BPH pattern 3 (44.9%) was identified most common, followed by pattern 5 (26.6%), 1 (24.5%), and 2 and 4 (both 2%). BPH patterns were significant predictors of preoperative LUTS, with pedunculated with bilateral transition zone (TZ) and retrourethral enlargement (pattern 5) causing more severe symptoms compared with bilateral TZ and retrourethral enlargement (pattern 3) and bilateral TZ enlargement (pattern 1), whereas pattern 3 was additionally associated with more voiding symptoms compared with pattern 1. None of the BPH patterns was predictive of postoperative LUTS and continence.

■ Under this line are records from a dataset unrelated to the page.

(** * Internal ballistics of a hybrid rocket motor: [hybrid.py]

    A shallow embedding of the four physics functions and of the time-marching
    loop of [simulate_hybrid_rocket], followed by the properties the
    specification states about them.

    The program text is embedded once, over an interface [Arith] that lists
    the arithmetic the source uses (the literals [0] and [2], [np.pi], [+],
    [*], [/], [**] and [<]).  Two arithmetics instantiate it:
    - [exact]: real numbers, where the algebra of the specification lives;
    - [binary64]: IEEE 754 double precision, the arithmetic of a Python
      [float], on the kernel's primitive floats.

    Properties that only depend on the control flow are proved for every
    arithmetic, hence for both. *)

From Stdlib Require Import String.
From Stdlib Require Import List Bool ZArith Lia.
From Stdlib Require Import Reals Lra Psatz.
From Stdlib Require Import Floats QArith Qround.
Import ListNotations.
Close Scope Q_scope.

#[local] Set Warnings "-inexact-float".

(* ------------------------------------------------------------------ *)
(** ** Exceptions and the error monad *)

(** What ends a call of [simulate_hybrid_rocket] other than its [return]. *)
Inductive exn : Type :=
| UnboundLocalError (name : string)  (* a local read before any assignment *)
| ZeroDivisionError                  (* [x / 0], [0.0 ** negative] *)
| ComplexResult                      (* negative base, fractional exponent:
                                        the value leaves the floats *)
| OutsideModel (what : string).      (* an operation this file gives no value *)

Inductive result (A : Type) : Type :=
| Ok (a : A)
| Raise (e : exn).
Arguments Ok {A} a.
Arguments Raise {A} e.

Definition bind {A B : Type} (m : result A) (k : A -> result B) : result B :=
  match m with
  | Ok a => k a
  | Raise e => Raise e
  end.

Notation "x <- m ;; k" := (bind m (fun x => k))
  (at level 61, m at next level, right associativity).

(* ------------------------------------------------------------------ *)
(** ** The arithmetic of the source *)

Class Arith (num : Type) : Type := {
  zero : num;                       (* the literal [0] *)
  two : num;                        (* the literal [2] *)
  pi : num;                         (* [np.pi] *)
  add : num -> num -> num;          (* [+], [+=] *)
  mul : num -> num -> num;          (* [*] *)
  div : num -> num -> result num;   (* [/] *)
  pow : num -> num -> result num;   (* [**] *)
  lt : num -> num -> bool           (* [<] *)
}.

(** The module-level constants, lines 5-16. *)
Record Constants (num : Type) : Type := {
  REGRESSION_RATE_COEFFICIENT : num;
  OXIDIZER_FLUX_EXPONENT : num;
  FUEL_DENSITY : num;
  GRAIN_LENGTH : num;
  INITIAL_PORT_RADIUS : num;
  MAX_PORT_RADIUS : num;
  OXIDIZER_MASS_FLOW_RATE : num;
  CHARACTERISTIC_VELOCITY : num;
  THROAT_AREA : num;
  DELTA_T : num;
  SIMULATION_DURATION : num;
  SINGULARITY_THRESHOLD : num
}.
Arguments REGRESSION_RATE_COEFFICIENT {num} _.
Arguments OXIDIZER_FLUX_EXPONENT {num} _.
Arguments FUEL_DENSITY {num} _.
Arguments GRAIN_LENGTH {num} _.
Arguments INITIAL_PORT_RADIUS {num} _.
Arguments MAX_PORT_RADIUS {num} _.
Arguments OXIDIZER_MASS_FLOW_RATE {num} _.
Arguments CHARACTERISTIC_VELOCITY {num} _.
Arguments THROAT_AREA {num} _.
Arguments DELTA_T {num} _.
Arguments SIMULATION_DURATION {num} _.
Arguments SINGULARITY_THRESHOLD {num} _.

(** The local variables of [simulate_hybrid_rocket].  Those first assigned
    inside the loop body are unbound ([None]) until then. *)
Record Locals (num : Type) : Type := {
  time : num;
  port_radius : num;
  total_fuel_consumed : num;
  time_data : list num;
  port_radius_data : list num;
  chamber_pressure_data : list num;
  thrust_data : list num;
  oxidizer_flux : option num;
  regression_rate : option num;
  fuel_flow_rate : option num;
  total_mass_flow_rate : option num;
  chamber_pressure : option num;
  thrust : option num
}.
Arguments time {num} _.
Arguments port_radius {num} _.
Arguments total_fuel_consumed {num} _.
Arguments time_data {num} _.
Arguments port_radius_data {num} _.
Arguments chamber_pressure_data {num} _.
Arguments thrust_data {num} _.
Arguments oxidizer_flux {num} _.
Arguments regression_rate {num} _.
Arguments fuel_flow_rate {num} _.
Arguments total_mass_flow_rate {num} _.
Arguments chamber_pressure {num} _.
Arguments thrust {num} _.

(** The 8-tuple of line 93, with the names [main] unpacks it to. *)
Module Returned.
Record t (num : Type) : Type := {
  time_data : list num;
  port_radius_data : list num;
  chamber_pressure_data : list num;
  thrust_data : list num;
  total_fuel_consumed : num;
  final_port_radius : num;
  final_chamber_pressure : num;
  final_thrust : num
}.
Arguments time_data {num} _.
Arguments port_radius_data {num} _.
Arguments chamber_pressure_data {num} _.
Arguments thrust_data {num} _.
Arguments total_fuel_consumed {num} _.
Arguments final_port_radius {num} _.
Arguments final_chamber_pressure {num} _.
Arguments final_thrust {num} _.
End Returned.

Independent predictors of continence at 12 months were lower preoperative PR25-LUTS score (P = .022) and longer membranous urethral length (P = .025).

CONCLUSION

MRI is useful for classifying patients in BPH patterns which are strongly associated with preoperative LUTS. However, BPH patterns did not predict remnant LUTS or postoperative incontinence. Postoperative continence status was only associated with preoperative LUTS and membranous urethra length.

摘要

目的

探讨通过磁共振成像(MRI)分类的良性前列腺增生(BPH)模式与机器人辅助腹腔镜根治性前列腺切除术(RARP)术前及术后下尿路症状(LUTS)或尿失禁之间的关联。

材料与方法

这项回顾性研究纳入了49例前列腺体积>47 cm的前列腺癌患者,这些患者在接受直肠内MRI检查后接受了RARP。根据Wasserman确定了5种BPH模式,并记录了额外的前列腺测量数据。使用国际前列腺症状评分和PR25-LUTS问卷评分评估LUTS。使用国际尿失禁咨询问卷简表评估尿失禁情况。

结果

BPH模式3(44.9%)最为常见,其次是模式5(26.6%)、1(24.5%)以及模式2和4(均为2%)。BPH模式是术前LUTS的重要预测因素,与双侧移行区(TZ)和后尿道增大(模式3)以及双侧TZ增大(模式1)相比,带蒂双侧TZ和后尿道增大(模式5)导致更严重的症状,而模式3与模式1相比还伴有更多的排尿症状。没有一种BPH模式可预测术后LUTS和尿失禁情况。术后12个月尿失禁的独立预测因素是术前PR25-LUTS评分较低(P = 0.022)和膜性尿道长度较长(P = 0.025)。

结论

MRI有助于对BPH模式的患者进行分类,这些模式与术前LUTS密切相关。然而,BPH模式并不能预测残余LUTS或术后尿失禁。术后尿失禁状态仅与术前LUTS和膜性尿道长度有关。